(Dataset extract begins)
(** The file name [f"check_{timestamp()}.pth"] of a checkpoint. *)
Definition checkpoint_name (t : struct_time) : string :=
  "check_" +:+ timestamp t +:+ ".pth".

(** [checkpoints = sorted(glob.glob('check_*.pth'))] *)
Definition pattern : string := "check_*.pth".

Definition list_checkpoints {V} (cwd : option (gmap string V)) : list string :=
  sorted (glob pattern cwd).

(** What a run of the deleting loop leaves behind: the directory, the names
    it removed, in order, and the exception that ended it, if one did. *)
Record pruned (V : Type) : Type := {
  storage : gmap string V;
  removed : list string;
  raised : option exn
}.
Arguments storage {V} _.
Arguments removed {V} _.
Arguments raised {V} _.

(** [for file in files: os.remove(file)] *)
Fixpoint remove_each {V} (files : list string) (dir : gmap string V) : pruned V :=
  match files with
  | [] => {| storage := dir; removed := []; raised := None |}
  | file :: rest =>
      match Os.remove file dir with
      | Raise e => {| storage := dir; removed := []; raised := Some e |}
      | Return dir' =>
          let r := remove_each rest dir' in
          {| storage := storage r;
             removed := file :: removed r;
             raised := raised r |}
      end
  end.

(** [for file in checkpoints[:-3]: os.remove(file)], with the literal [3] of
    the source as the parameter [keep_count]: the loop runs over
    [checkpoints[:-keep_count]]. *)
Definition prune {V} (checkpoints : list string) (keep_count : Z)
    (dir : gmap string V) : pruned V :=
  remove_each (slice_to checkpoints (- keep_count)) dir.

(** The whole cell: list the directory, then delete. *)
Definition clean_up_keeping {V} (keep_count : Z) (dir : gmap string V) : pruned V :=
  prune (list_checkpoints (Some dir)) keep_count dir.

(** The cell as the notebook has it, twice: all but the last three. *)
Definition clean_up {V} (dir : gmap string V) : pruned V :=
  clean_up_keeping 3 dir.

(** [checkpoints[-1]] *)
Definition latest (checkpoints : list string) : outcome string :=
  getitem checkpoints (-1).

(** The dictionary a checkpoint file holds, and the training state it is
    taken from and restored to.  [sd] is the type of a [state_dict]. *)
Record checkpoint (sd : Type) : Type := {
  epoch : Z;
  model_state_dict : sd;
  optimizer_state_dict : sd
}.
Arguments epoch {sd} _.
Arguments model_state_dict {sd} _.
Arguments optimizer_state_dict {sd} _.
(Dataset extract ends)
-- Task to carry out --
Using the listing above, return exactly, and only, the lines from the one that contains "raised := raised" through its last line, both included.

-- Written solution --
             raised := raised r |}
      end
  end.

(** [for file in checkpoints[:-3]: os.remove(file)], with the literal [3] of
    the source as the parameter [keep_count]: the loop runs over
    [checkpoints[:-keep_count]]. *)
Definition prune {V} (checkpoints : list string) (keep_count : Z)
    (dir : gmap string V) : pruned V :=
  remove_each (slice_to checkpoints (- keep_count)) dir.

(** The whole cell: list the directory, then delete. *)
Definition clean_up_keeping {V} (keep_count : Z) (dir : gmap string V) : pruned V :=
  prune (list_checkpoints (Some dir)) keep_count dir.

(** The cell as the notebook has it, twice: all but the last three. *)
Definition clean_up {V} (dir : gmap string V) : pruned V :=
  clean_up_keeping 3 dir.

(** [checkpoints[-1]] *)
Definition latest (checkpoints : list string) : outcome string :=
  getitem checkpoints (-1).

(** The dictionary a checkpoint file holds, and the training state it is
    taken from and restored to.  [sd] is the type of a [state_dict]. *)
Record checkpoint (sd : Type) : Type := {
  epoch : Z;
  model_state_dict : sd;
  optimizer_state_dict : sd
}.
Arguments epoch {sd} _.
Arguments model_state_dict {sd} _.
Arguments optimizer_state_dict {sd} _.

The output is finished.